There was an *SDSS-V* operational telecon today, in which we discussed the plans for the first year of data, and how those plans should depend on, or be conditional on, what we learn in the commissioning phase. One of the most important things about *SDSS-V* is that it is robotic and fiber-fed, so we can move fast and do time domain things. But how fast? This depends, in turn, on how much calibration data we need as a function of time. I proposed that we could ask how well we can *synthesize* calibration data in one telescope configuration at one time, given calibration data from other telescope configurations at other times. This is not unlike the approach we took to calibrating *EXPRES*. So of course it was put back to me: Design the experiments that will answer this question! The main issue is that the *BOSS* spectrogaphs hang off the back of the pointing, tracking telescope.

## 2021-07-12

### optimal sizes of sails?

I spent some time in-between vacationing to look at the relative sizes of sails and keels on sailboats (yes, sailboats). I find that a boat sailing cross-wind sails fastest when the ram-pressure force prefactor (effective area times density) of the sail and the keel are comparable. That is, you want the effective area of the sail to be something like 800 times larger than the effective area of the keel! Strange, but maybe not false for the fastest competition sailboats?

## 2021-07-07

### nothing really

Just some writing in my physics-of-sailing project, and getting ready for a short vacation (gasp!).

## 2021-07-06

### PCA and convex optimization

Soledad Villar (JHU) and I talked about bi-linear problems today, in the context of instrument calibration and computer vision. We looked at the kinds of optimizations that are involved in these problems. She showed me that, if you think of PCA as delivering a projection operator (that is, not the specific eigenvectors and amplitudes, but just the projection operator you would construct from those eigenvectors), that projection operator can be derived from a convex optimization in which the objective is purely mean squared error. That was news to me!

## 2021-07-05

### physics-of-sailing literature

I sucked it up and read a bunch of the physics-of-sailing literature today (and on the weekend). Some of the books very correctly attribute the forces on sails and wings to momentum transport. Some of the books very incorrectly attribute them to differences of pressure calculable from Bernoulli effect alone. But in reading it all, I did come to the conclusion that no-one is working in precisely the space we want to work, so I do think there is a (correctly scoped) paper to write. Of course even if there weren't, I couldn't stop myself!

## 2021-07-02

### statistics translation project?

I had a wide-ranging conversation today with former NYU undergraduate Hilary Gao.
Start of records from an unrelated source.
(** the transcript data of a 200 answer that holds no segment with a text *)
Definition no_segment_text (kvs : list (string * json)) : Prop :=
  assoc "transcript" kvs = None
  \/ exists segs, assoc "transcript" kvs = Some (JArr segs) /\ Forall text_is_empty segs.

Lemma fetch_transcript_empty server url hdrs l r l1 kvs :
  request_with_retries server (Get url hdrs) l = (Ok r, l1) ->
  status_code r = 200 -> body r = Some (JObj kvs) -> no_segment_text kvs ->
  fetch_transcript server url hdrs l = (Ok "", l1).
Proof.
  intros Hr H200 Hb Hsegs.
  unfold fetch_transcript; rewrite (bind_ok _ _ _ _ _ Hr), H200; simpl.
  unfold bind at 1, response_json; rewrite Hb; unfold ret at 1.
  unfold bind at 1, dget at 1.
  destruct Hsegs as [Hn | (segs & Hs & Hall)].
  - rewrite Hn; reflexivity.
  - rewrite Hs; unfold ret at 1, bind at 1, py_iter, ret at 1.
    rewrite (bind_ok _ _ _ _ _ (segment_texts_empty _ l1 Hall)); reflexivity.
Qed.

(** ** Claims *)



(** C3: credentials.  Without both [gong_access_key] and
    [gong_access_key_secret] and without [gong_bearer_token] in the config,
    [invoke] returns [{"output": [], "error": msg}] with a non-empty
    message and nothing logged (no request); with both key and secret the
    header is Basic with the base64 of the UTF-8 bytes of "key:secret";
    otherwise, with a bearer token, it is Bearer; and the header selected is
    the one the search request carries. *)
Theorem credentials_select_auth_header (server : list event -> request -> response) :
  (forall cfg fuel a l,
     key_in "gong_access_key" cfg && key_in "gong_access_key_secret" cfg = false ->
     key_in "gong_bearer_token" cfg = false ->
     invoke server fuel cfg a l = (Ok (error_env credentials_error), l)
     /\ credentials_error <> "")
  /\ (forall cfg,
     key_in "gong_access_key" cfg && key_in "gong_access_key_secret" cfg = true ->
     get_auth_header cfg
     = inr [("Authorization", "Basic " +++ b64encode (utf8_encode
              (py_str (cfg_get cfg "gong_access_key" JNull) +++ ":"
               +++ py_str (cfg_get cfg "gong_access_key_secret" JNull))))])
  /\ (forall cfg,
     key_in "gong_access_key" cfg && key_in "gong_access_key_secret" cfg = false ->
     key_in "gong_bearer_token" cfg = true ->
     get_auth_header cfg
     = inr [("Authorization", "Bearer " +++ py_str (cfg_get cfg "gong_bearer_token" JNull))])
  /\ (forall fuel cfg a auth,
     get_auth_header cfg = inr auth ->
     starts_with
       (Post (py_str (cfg_get cfg "gong_base_url" (JStr default_base_url)) +++ "/v2/calls/search")
             (search_payload (opt_default "" (q a)) (format_datetime (from_date a))
                (format_datetime (to_date a)) (opt_default 10 (limit a)) (workspace_id a))
             (auth ++ [("Content-Type", "application/json")]))
       (invoke server fuel cfg a)).
Proof.
  split; [|split; [|split]].
  - intros cfg fuel a l Hkey Htok; unfold invoke, get_auth_header; rewrite Hkey, Htok.
    split; [reflexivity | discriminate].
  - intros cfg Hkey; unfold get_auth_header; now rewrite Hkey.
  - intros cfg Hkey Htok; unfold get_auth_header; now rewrite Hkey, Htok.
  - intros fuel cfg a auth Hauth; exact (invoke_first_request server fuel cfg a auth Hauth).
Qed.

(** C10: a missing [q] is not rejected: [args.get("q", "")] makes it the
    empty query, the invocation is the same as with [q = ""], and the
    (authenticated) search request carries [keywords = ""]. *)
Theorem missing_query_searches_empty_keywords (server : list event -> request -> response) :
  (forall fuel cfg a l,
     q a = None ->
     invoke server fuel cfg a l
     = invoke server fuel cfg (mk_args (Some "") (from_date a) (to_date a) (limit a) (workspace_id a)) l)
  /\ (forall fuel cfg a auth,
     (q a = None \/ q a = Some "") ->
     get_auth_header cfg = inr auth ->
     starts_with
       (Post (py_str (cfg_get cfg "gong_base_url" (JStr default_base_url)) +++ "/v2/calls/search")
             (search_payload "" (format_datetime (from_date a)) (format_datetime (to_date a))
                (opt_default 10 (limit a)) (workspace_id a))
             (auth ++ [("Content-Type", "application/json")]))
       (invoke server fuel cfg a))
  /\ (forall f t lim ws, exists rest,
     search_payload "" f t lim ws
     = JObj [("filter", JObj (("keywords", JStr "") :: rest)); ("limit", JNum lim)]).
Proof.
  split; [|split].
  - intros fuel cfg a l Hq; unfold invoke; rewrite Hq; reflexivity.
  - intros fuel cfg a auth Hq Hauth.
    pose proof (invoke_first_request server fuel cfg a auth Hauth) as H; simpl in H.
    destruct Hq as [Hq|Hq]; rewrite Hq in H; exact H.
  - intros f t lim ws; unfold search_payload; eexists; reflexivity.
Qed.

(** C4: for [limit >= 0] (the given limit or the default 10) every
    envelope [invoke] returns has at most [limit] records in [output]. *)
Theorem output_at_most_limit (server : list event -> request -> response) fuel cfg a l env l' :
  0 <= opt_default 10 (limit a) ->
  invoke server fuel cfg a l = (Ok env, l') ->
  exists out rest, env = JObj (("output", JArr out) :: rest)
                   /\ Nat.le (length out) (Z.to_nat (opt_default 10 (limit a))).
Proof.
  intros Hlim H.
  destruct (invoke_ok_cases _ _ _ _ _ _ _ H) as [(msg & -> & _) | (auth & cs & rs & ss & l1 & _ & -> & Hlen & Hp)].
  - exists [], [("error", JStr msg)]; split; [reflexivity | simpl; lia].
  - eexists rs, _; split; [reflexivity|].
    rewrite (process_calls_length _ _ _ _ _ _ _ _ Hp); auto.
Qed.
One thing we discussed is the idea that physicists (and biologists, chemists, and so on) know a lot about statistics and evidence, and yet often find it hard to understand social-science research (like the epidemiology around Coronavirus and the data around race and policing, for two contemporary examples). This is (in my opinion) partly because the social-science literature involves aspects of causal inference that are fundamental, but don't appear in the same form in the natural sciences. We discussed what it would take to usefully write about or intervene into this quasi-translation project.

## 2021-07-01

### the geometry of gaps in point clouds

Gaby Contardo (Flatiron) and I had our weekly today on our geometric data-analysis methods for finding and characterizing gaps or valleys in point clouds. We are starting at 2D data, which is the simplest case, and it is interesting and we have nice results. But scaling up to more dimensions is hard. For one, there is the curse of dimensionality, such that anything that relies on, or approximates, density estimation gets hard fast. And for another, the kinds of geometric structures or options for gaps blows up combinatorically (or faster than linearly anyway) with the number of dimensions. Do we have to enumerate the possibilities and track them all? Or are there more clever things? We don't yet have answers, even for 3D, let alone 6D!